In addition to the above, you will need to make the correct angle of the tile and maintain the angle of inclination of the drain pipe of the water seal. The drain itself has double waterproofing and a special flange mount, which ensures a stable position of the drain even under the weight of a very heavy person.

Features of the design and design of a shower cabin without a tray

Avoid using bulky plastic pallet in the shower room and the use of a floor-mounted water drainage system allowed us to take a completely different look at the design and design of the shower compartment. First of all, the shower space has become open and transparent, even if you install light-permeable partitions, a small structure made of glass and tiles will look much more elegant and attractive than a box made of acrylic and polycarbonate.

Layout diagrams for a shower without a tray in the interior of a bathroom and apartment

In the process of developing and designing the appearance of showers without a tray, several solutions were developed that can be called classic, widely used in the arrangement of cabins for apartments and private houses.

For example, it is enough effective solution is the use of mosaics and small tiles for finishing the walls and floors of the shower compartment. This cladding scheme makes the floor less slippery and eliminates the need for special safety silicone gratings or mats.

Advice! Making your shower floor safer can be easier and easier. in an accessible way, for example, install a grille made of polished wood, oak or walnut.

A wood surface polished and covered with waterproof varnish will reduce slipping and at the same time serve as a heat insulator if the shower room does not have a heated floor.

The design of the floor drain can be made in the form of a recess in the floor or equipped with side skirts, as in the photo. This is the most rational solution for building a shower stall in a small bathroom for an apartment with a standard layout.

Very often, designers try to hide a shower stall without a tray in a dedicated niche. Even if there are no niches in the layout of the room, they are equipped with the help of additional walls and false partitions.

A relatively new solution in the arrangement of shower cabins is the use of ceiling water dividers. Eliminating wall structures allows you to reduce water consumption and at the same time reduce the spread of drops and foam around the shower.

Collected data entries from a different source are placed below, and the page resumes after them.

Lemma calculateNormals_idempotent_sample :
  exists final,
    calculateNormals sampleVertices sampleIndices = Some final
    /\ calculateNormals final sampleIndices = Some final.
Proof.
  eexists. split; [vm_compute; reflexivity|].
  apply (calculateNormals_idempotent sampleVertices). vm_compute. reflexivity.
Defined.

(** ** calculateNormals: where NaN comes from *)

Lemma add_nan_l (n : glm.vec3) : glm.add glm.all_nan n = glm.all_nan.
Proof. reflexivity. Qed.

Lemma add_nan_r (v : glm.vec3) : glm.add v glm.all_nan = glm.all_nan.
Proof. destruct v as [[] [] []]; reflexivity. Qed.

Lemma poisoned_alter n i vertices j :
  poisoned vertices j -> poisoned (alter (addNormal n) i vertices) j.
Proof.
  unfold poisoned. intros H. rewrite list_lookup_alter.
  destruct (decide (i = j)) as [->|]; [|done].
  destruct (vertices !! j) as [v|]; [|discriminate].
  cbn in *. injection H as ->. by rewrite add_nan_l.
Qed.

Lemma poisoned_alter_nan i vertices :
  is_Some (vertices !! i) ->
  poisoned (alter (addNormal glm.all_nan) i vertices) i.
Proof.
  unfold poisoned. intros [v Hv]. rewrite list_lookup_alter_eq, Hv. cbn.
  by rewrite add_nan_r.
Qed.

Lemma is_Some_alter {A : Type} (f : A -> A) (l : list A) (i j : nat) :
  is_Some (l !! j) -> is_Some (alter f i l !! j).
Proof.
  intros H%lookup_lt_is_Some. apply lookup_lt_is_Some. by rewrite length_alter.
Qed.

Lemma accumulateLoop_poisoned indices : forall vertices accumulated j,
  accumulateLoop vertices indices = Some accumulated ->
  poisoned vertices j -> poisoned accumulated j.
Proof.
  induction indices as [|a|a b|a b c l IH] using list_ind3;
    intros vertices accumulated j H Hj.
  - by injection H as <-.
  - discriminate H.
  - discriminate H.
  - cbn [accumulateLoop] in H. read_positions H.
    apply (IH _ _ j H). by repeat apply poisoned_alter.
Qed.

Lemma positionAt_alter n i vertices k :
  positionAt (alter (addNormal n) i vertices) k = positionAt vertices k.
Proof.
  unfold positionAt. rewrite <- !list_lookup_fmap.
  by rewrite positions_alter_addNormal.
Qed.

Lemma positionAt_is_Some vertices i v :
  positionAt vertices i = Some v -> is_Some (vertices !! Z.to_nat i).
Proof.
  unfold positionAt. destruct (vertices !! Z.to_nat i); [by eauto|discriminate].
Qed.

Lemma elem_of_triangles_cons3 a b c l t :
  t ∈ triangles (a :: b :: c :: l) <-> t = (a, b, c) \/ t ∈ triangles l.
Proof. cbn [triangles]. apply elem_of_cons. Qed.

Lemma accumulateLoop_degenerate indices : forall vertices accumulated t,
  accumulateLoop vertices indices = Some accumulated ->
  t ∈ triangles indices -> degenerate vertices t ->
  poisoned accumulated (Z.to_nat t.1.1)
  /\ poisoned accumulated (Z.to_nat t.1.2)
  /\ poisoned accumulated (Z.to_nat t.2).
Proof.
  induction indices as [|a|a b|a b c l IH] using list_ind3;
    intros vertices accumulated t H Ht Hd.
  - by apply elem_of_nil in Ht.
  - by apply elem_of_nil in Ht.
  - by apply elem_of_nil in Ht.
  - apply elem_of_triangles_cons3 in Ht as [->|Ht].
    + destruct Hd as (v0 & v1 & v2 & E0 & E1 & E2 & Hz). cbn [fst snd] in *.
      cbn [accumulateLoop] in H. rewrite E0, E1, E2 in H.
      cbn [mbind option_bind] in H.
      unfold faceNormal in H. rewrite (normalize_zero_is_nan _ Hz) in H.
      apply positionAt_is_Some in E0, E1, E2.
      repeat split; apply (accumulateLoop_poisoned _ _ _ _ H).
      * do 2 apply poisoned_alter. by apply poisoned_alter_nan.
      * apply poisoned_alter. apply poisoned_alter_nan. by apply is_Some_alter.
      * apply poisoned_alter_nan. by do 2 apply is_Some_alter.
    + cbn [accumulateLoop] in H. read_positions H.
      apply (IH _ _ t H Ht).
      destruct Hd as (q0 & q1 & q2 & E0 & E1 & E2 & Hz).
      exists q0, q1, q2. by rewrite !positionAt_alter.
Qed.

Lemma positionAt_resetNormals vertices i :
  positionAt (resetNormals vertices) i = positionAt vertices i.
Proof.
  unfold positionAt, resetNormals. rewrite list_lookup_fmap.
  by destruct (vertices !! Z.to_nat i).
Qed.

Lemma poisoned_normalized (accumulated : list Vertex) (j : nat) :
  poisoned accumulated j -> poisoned (normalizeNormal <$> accumulated) j.
Proof.
  unfold poisoned. rewrite list_lookup_fmap.
  destruct (accumulated !! j) as [v|]; [|discriminate].
  cbn. intros [= ->]. reflexivity.
Qed.

(** X9. A triangle whose edge vectors have a zero cross product makes the
    normals of its three vertices NaN in every component, whatever other
    triangles these vertices belong to. *)
Theorem degenerate_triangle_poisons_vertices (vertices final : list Vertex)
    (indices : list Z) (t : Z * Z * Z) :
  calculateNormals vertices indices = Some final ->
  t ∈ triangles indices ->
  degenerate vertices t ->
  poisoned final (Z.to_nat t.1.1)
  /\ poisoned final (Z.to_nat t.1.2)
  /\ poisoned final (Z.to_nat t.2).
Proof.
  unfold calculateNormals. intros H Ht Hd.
  destruct (accumulateLoop (resetNormals vertices) indices) as [acc|] eqn:Hacc;
    [|discriminate].
  cbn [mbind option_bind] in H. injection H as <-.
  destruct (accumulateLoop_degenerate _ _ _ t Hacc Ht) as (H0 & H1 & H2).
  { destruct Hd as (q0 & q1 & q2 & E0 & E1 & E2 & Hz).
    exists q0, q1, q2. by rewrite !positionAt_resetNormals. }
  repeat split; by apply poisoned_normalized.
Qed.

Forms and methods of arranging a shower enclosure without a tray

To protect the space from flying drops of water, sheet glass, molded polycarbonate or ordinary silicone shower curtains are most often used. This technique allows you to visually increase the light content relative to small space shower stall and make it more comfortable.

When using glass partitions to enclose shower stalls without a tray, an inherent drawback of this kind of solution appears - the remains of soapy water and salts are very clearly visible on the clean transparent glass surface. Therefore, shaded, frosted or textured glass will be more practical.

In private homes, a shower compartment without a tray is often equipped with a transparent ceiling, or the room is supplemented with a small window. This solution eliminates the need for additional lamps and light sources.

Often the most daring designers end up with a glass shower enclosure without a tray.

This solution makes sense for relatively small or combined bathrooms, where the use of a glass partition is not always justified. This is not to say that such a solution is very convenient, since flying spray can flood the room and make the floor wet and slippery even with the most careful use of the shower. Therefore for apartment options It would be more preferable to install at least the simplest through glass partition without a back wall.

This layout option makes it possible to block the main direction in which drops of water predominantly fly away; the absence of side panels makes it possible to effectively dry the surface of the tiles and glass from residual water with a draft. Often this scheme is used for the simplest shower designs that do not produce large quantities steam supersaturated with moisture.

In this sense, corner or completely enclosed showers are inferior to open enclosure schemes, so often a cabin sealed on three sides with glass panels has to be equipped with its own ventilation system.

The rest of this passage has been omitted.